Your assignment:
Restate word for word the lines of the material below, from the line with "From S2P Require Import TrieNode." to the line with "match onleaf, o", both lines included, and no others.

□ □ □ □ □ □ □

(* ===== verification/TrieHasher.v ===== *)
(** Hashing and storing tries ([src/trie/hasher.go] and the operations of
    [src/trie/trie.go] that use it): nodes are collapsed bottom up, long ones replaced by
    their hash, and with a database every long node is written to it.

    [Hash] returns the root hash of the tree the trie stands for, [Commit] also stores the
    tree, and [New] reopens what was stored. *)

From stdpp Require Import base numbers list gmap.
From S2P Require Import Prelude.
From S2P Require Import CommonMath.
From S2P Require Import RlpEncode.
From S2P Require Import RlpStream.
From S2P Require Import TrieEncoding.
From S2P Require Import TrieTree.
From S2P Require Import TrieNode.
From S2P Require Import TrieOps.
From S2P Require Import TrieStore.
From S2P Require Import TrieRefine.
From S2P Require Import TrieMap.
From S2P Require Import TrieDatabase.
Local Open Scope Z_scope.
Local Open Scope go_scope.

(** * Model *)

Section hasher.
(** The hash function, the hasher's cache parameters and its leaf callback, which may record references. *)
Context (sha : bytes -> bytes) (cachegen cachelimit : Z) (onleaf : option (bytes -> bytes -> Database -> Database)).

(** Hashing does not fail; encoding errors and bad nodes panic. *)
Abbreviation Hm := (outcome Empty_set).

Definition trackChild (hash : bytes) (db : Database) (o : option node) : Hm Database :=
  match o with Some (hashNode child) => must (reference (BytesToHash child) hash db) | _ => Ok db end.
Fixpoint trackChildren (hash : bytes) (cs : list (option node)) (db : Database) : Hm Database :=
  match cs with
  | [] => Ok db
  | o :: cs => let! db := trackChild hash db o in trackChildren hash cs db
  end.

Definition callLeaf (hash : bytes) (o : option node) (db : Database) : Database :=
  match onleaf, o with Some f, Some (valueNode child) => f child hash db | _, _ => db end.
Fixpoint callLeaves (hash : bytes) (cs : list (option node)) (db : Database) : Database :=
  match cs with [] => db | o :: cs => callLeaves hash cs (callLeaf hash o db) end.

(** The children a collapsed node refers to. *)
Definition tracked (n : node) : list (option node) :=
  match n with shortNode _ v _ => [v] | fullNode cs _ => take 16 cs | _ => [] end.

Definition store (n : node) (db : option Database) (force : bool) : Hm (node * option Database) :=
  match n with
  | hashNode _ => Ok (n, db)
  | _ =>
      match Encode (EncBuf [] [] 0) (node_rval n) with
      | Ok tmp =>
          if (zlen tmp <? 32) && negb force then Ok (n, db)
          else
            let hash := match fst (cache n) with Some hash => hash | None => sha tmp end in
            match db with
            | None => Ok (hashNode hash, None)
            | Some db =>
                let h := BytesToHash hash in
                let db := db_insert h tmp db in
                let! db := trackChildren h (tracked n) db in
                Ok (hashNode hash, Some (callLeaves h (tracked n) db))
            end
      | NoFuel => NoFuel
      | _ => Panic
      end
  end.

□ □ □ □ □ □ □

Written answer:
From S2P Require Import TrieNode.
From S2P Require Import TrieOps.
From S2P Require Import TrieStore.
From S2P Require Import TrieRefine.
From S2P Require Import TrieMap.
From S2P Require Import TrieDatabase.
Local Open Scope Z_scope.
Local Open Scope go_scope.

(** * Model *)

Section hasher.
(** The hash function, the hasher's cache parameters and its leaf callback, which may record references. *)
Context (sha : bytes -> bytes) (cachegen cachelimit : Z) (onleaf : option (bytes -> bytes -> Database -> Database)).

(** Hashing does not fail; encoding errors and bad nodes panic. *)
Abbreviation Hm := (outcome Empty_set).

Definition trackChild (hash : bytes) (db : Database) (o : option node) : Hm Database :=
  match o with Some (hashNode child) => must (reference (BytesToHash child) hash db) | _ => Ok db end.
Fixpoint trackChildren (hash : bytes) (cs : list (option node)) (db : Database) : Hm Database :=
  match cs with
  | [] => Ok db
  | o :: cs => let! db := trackChild hash db o in trackChildren hash cs db
  end.

Definition callLeaf (hash : bytes) (o : option node) (db : Database) : Database :=
  match onleaf, o with Some f, Some (valueNode child) => f child hash db | _, _ => db end.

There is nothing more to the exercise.